Mostly because the number of reported pitching-related injuries has gone up in the past several decades. As more kids play travel ball and compete year-round, the susceptibility for injury increases. The greatest factor is overuse. After an amount of pitching, other factors that can contribute to injury include improper mechanics, insufficient warm-up and pitching despite having arm pain.

If we follow the pitch count protocol, can my child still get hurt?

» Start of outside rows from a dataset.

(* ===== verification/QueryPlan.v ===== *)
(** * The plan of a query (table/query.rs)

    How a local table plans a query: takes by offset, reads of the MemWAL, one
    query vector, a batch of them in one scan or one scan each.  Lance's scanner
    is the record of the calls made on it. *)

From Stdlib Require Import String SpecFloat.
From stdpp Require Import strings gmap.
From S2P Require Import Prelude RustStr Floats Arrow SqlText Schema MemWal Query TakeQuery LsmRead.

Module QueryPlan.
Import SqlText (Expr, Unparser, PredicateTokenizer, expr_to_sql_string).
Import Schema (TList, TOther, field_type).
Import MemWal (Lance, Dataset, LanceSchema, schema_of, arrow_schema, field_of, lance_field, mem_wal_index_details).
Import LsmRead (VectorTypes, default_vector_column, as_i32, as_i64, is_some, ErrorChain, find_missing_field,
  field_not_found_error, LsmLance, LsmScans, LsmPlan, WriterView, create_lsm_plan).
Import Query.
Local Open Scope string_scope.

(** ** Lance's scanner *)
(** A query: one vector, or the rows of a fixed-size list *)
Inductive QueryArg : Type := Single (v : VectorArray) | FixedSizeList (vectors : list (list spec_float)).
Inductive ScanCall : Type :=
  | Nearest (column : string) (arg : QueryArg) (k : Z)
  | ScanApproxMode (a : ApproxMode) | ScanMinimumNprobes (n : Z) | ScanNprobes (n : Z) | ScanMaximumNprobes (n : Z)
  | ScanSearchEffort (e : spec_float)
  | ScanLimit (limit offset : option Z)
  | ScanEf (n : Z) | ScanDistanceRange (l u : option spec_float) | UseIndex (b : bool) | Prefilter (b : bool)
  | Project (columns : list string) | ProjectWithTransform (columns : list (string * string))
  | ScanWithRowId | BatchSize (n : Z) | ScanFastSearch
  | FilterSql (sql : string) | FilterSubstrait (plan : list Z) | FilterExpr (e : Expr)
  | FullText (f : FullTextSearchQuery) | Refine (n : Z) | DistanceMetric (d : DistanceType)
  | DisableScoringAutoprojection | ScanOrderBy (o : list ColumnOrdering).
(** The calls whose method returns a [Result] *)
Definition fallible (c : ScanCall) : bool :=
  match c with
  | Nearest _ _ _ | ScanSearchEffort _ | ScanLimit _ _ | Project _ | ProjectWithTransform _ | FilterSql _
  | FilterSubstrait _ | FullText _ | ScanOrderBy _ => true
  | _ => false
  end.
(** [lance_scan_plan] fails with Lance's error: its causes, and what it becomes *)
Class ScanLance `{L : Lance} : Type := {
  ScanPlan : Type;
  admits : Dataset → list ScanCall → ScanCall → result unit;
  lance_scan_plan : Dataset → list ScanCall → outcome (ErrorChain * Error) ScanPlan;
  get_vector_type : LanceSchema → string → result Schema.DataType;
  cast_to_uint8 : QueryArg → result QueryArg
}.

Inductive QPlan `{SL : ScanLance} `{LL : !LsmLance} : Type :=
  | PScan (ds : Dataset) (calls : list ScanCall) (physical : ScanPlan)
  | PLsm (plan : LsmPlan)
  | PTake (plan : TakeQuery.Plan QPlan)
  | PMulti (columns : list string) (plans : list (Z * QPlan)).
(** DataFusion's operators: the schema of a plan, whether a projection of named
    columns applies to it, whether plans can be united; and the partitions a
    plan yields, which only matter when it runs *)
Class PlanOperators `{SL : ScanLance} `{LL : !LsmLance} : Type := {
  plan_schema : QPlan → list Arrow.Field;
  projects : list string → QPlan → bool;
  unites : list QPlan → outcome string unit;
  plan_partitions : QPlan → list (list (result RecordBatch));
  plan_coalesce : list (list (result RecordBatch)) → list (result RecordBatch);
  plan_global_limit : Z → option Z → list (list (result RecordBatch)) → list (list (result RecordBatch))
}.
(** A table: the version it is pinned to, the snapshot its shard writer shows,
    its dataset and the names of its columns *)
Record Table `{L : Lance} : Type := mkTable {
  time_travel_version : option Z; shard_writer_snapshot : result WriterView; dataset : result Dataset;
  column_names : result (list string)
}.

Section plan.
Context {prof : Profile} {L : Lance} {SL : ScanLance} {LL : LsmLance} {LS : LsmScans} {VT : VectorTypes} {PO : PlanOperators}.
Context {U : Unparser} {T : PredicateTokenizer} {D : QueryDeps}.
Context {K : ArrowKernels} {DC : DropColumn} {CE : TakeQuery.ColumnExpr}.

Definition ask (ds : Dataset) (cs : list ScanCall) (c : ScanCall) : result (list ScanCall) :=
  _ ← (if fallible c then admits ds cs c else Ok tt); Ok (cs ++ [c])%list.
Fixpoint asks (ds : Dataset) (made cs : list ScanCall) : result (list ScanCall) :=
  match cs with [] => Ok made | c :: cs => made ← ask ds made c; asks ds made cs end.

(** ** One scan *)
Definition opt {A} (f : A → ScanCall) (o : option A) : list ScanCall := match o with Some a => [f a] | None => [] end.
Definition when (b : bool) (c : ScanCall) : list ScanCall := if b then [c] else [].
Definition probe_calls (r : VectorQueryRequest) : list ScanCall :=
  (opt ScanApproxMode (approx_mode r) ++
   match search_effort r, nprobes r with
   | None, Some n => if bool_decide (maximum_nprobes r = Some 0%Z) then [ScanMinimumNprobes n] else [ScanNprobes n]
   | _, _ => []
   end ++
   opt ScanMinimumNprobes (minimum_nprobes r) ++
   match maximum_nprobes r with Some n => when (negb (n =? 0)%Z) (ScanMaximumNprobes n) | None => [] end ++
   opt ScanSearchEffort (search_effort r))%list.
Definition select_calls (s : Select) : result (list ScanCall) :=
  match s with
  | Columns columns => Ok [Project columns]
  | Dynamic columns => Ok [ProjectWithTransform columns]
  | ExprSelect pairs =>
      pairs ← try_map (λ p : string * Expr, sql ← expr_to_sql_string p.2; Ok (p.1, sql)) pairs;
      Ok [ProjectWithTransform pairs]
  | SelectAll => Ok []
  end.
Definition filter_calls (f : option QueryFilter) : list ScanCall :=
  match f with
  | Some (Sql sql) => [FilterSql sql]
  | Some (Substrait p) => [FilterSubstrait p]
  | Some (Datafusion e) => [FilterExpr e]
  | None => []
  end.
Definition tuning_calls (r : VectorQueryRequest) : list ScanCall :=
  (opt ScanEf (ef r) ++
   [ScanDistanceRange (lower_bound r) (upper_bound r); UseIndex (use_index r); Prefilter (prefilter (base r))])%list.
Definition final_calls (r : VectorQueryRequest) (max_batch_length : Z) : list ScanCall :=
  (when (with_row_id (base r)) ScanWithRowId ++ when (0 <? max_batch_length)%Z (BatchSize max_batch_length) ++
   when (fast_search (base r)) ScanFastSearch ++ filter_calls (filter (base r)) ++
   opt FullText (full_text_search (base r)) ++ opt Refine (refine_factor r) ++ opt DistanceMetric (distance_type r) ++
   when (disable_scoring_autoprojection (base r)) DisableScoringAutoprojection ++ opt ScanOrderBy (order_by (base r)))%list.
Definition is_uint8 (t : Schema.DataType) : bool := match t with TOther n => String.eqb n "UInt8" | _ => false end.
Definition arg_len (arg : QueryArg) : Z :=
  match arg with Single v => Z.of_nat (length (values v)) | FixedSizeList vs => Z.of_nat (length vs) end.
Definition search_column (ds : Dataset) (column : option string) (len : Z) : result string :=
  match column with
  | Some c => Ok c
  | None => default_vector_column (arrow_schema (schema_of ds)) (Some (as_i32 len))
  end.
Definition nearest_calls (ds : Dataset) (r : VectorQueryRequest) (column : option string) (arg : QueryArg)
    : result (list ScanCall) :=
  column ← search_column ds column (arg_len arg);
  element ← get_vector_type (schema_of ds) column;
  top_k ← u64_add (default DEFAULT_TOP_K (limit (base r))) (default 0%Z (offset (base r)));
  arg ← (if is_uint8 element then cast_to_uint8 arg else Ok arg);
  asks ds [] (Nearest column arg top_k :: probe_calls r).
Definition enrich_lance_field_not_found (ds : Dataset) (e : ErrorChain * Error) : Error :=
  match find_missing_field e.1 with
  | Some field => field_not_found_error field (arrow_schema (schema_of ds))
  | None => e.2
  end.
Definition scan (ds : Dataset) (r : VectorQueryRequest) (column : option string) (arg : option QueryArg) (is_batch : bool)
    (max_batch_length : Z) : result QPlan :=
  made ← (match arg with Some arg => nearest_calls ds r column arg | None => Ok [] end);
  made ← asks ds made (when (negb is_batch) (ScanLimit (as_i64 (limit (base r))) (as_i64 (offset (base r)))) ++ tuning_calls r);
  projection ← select_calls (select (base r));
  made ← asks ds made (projection ++ final_calls r max_batch_length);
  plan ← map_err (enrich_lance_field_not_found ds) (lance_scan_plan ds made);
  Ok (PScan ds made plan).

Unfortunately, yes. Of course, you should pay close attention to the pitch count, but you should also watch for signs of struggle or deterioration of form as the game goes on. It is possible that he could become fatigued before reaching his pitch limit. This can alter mechanics and increase forces on the shoulder and elbow.  My advice is to pay close attention to mechanics and attitude of the player and note any and all changes as the game progresses.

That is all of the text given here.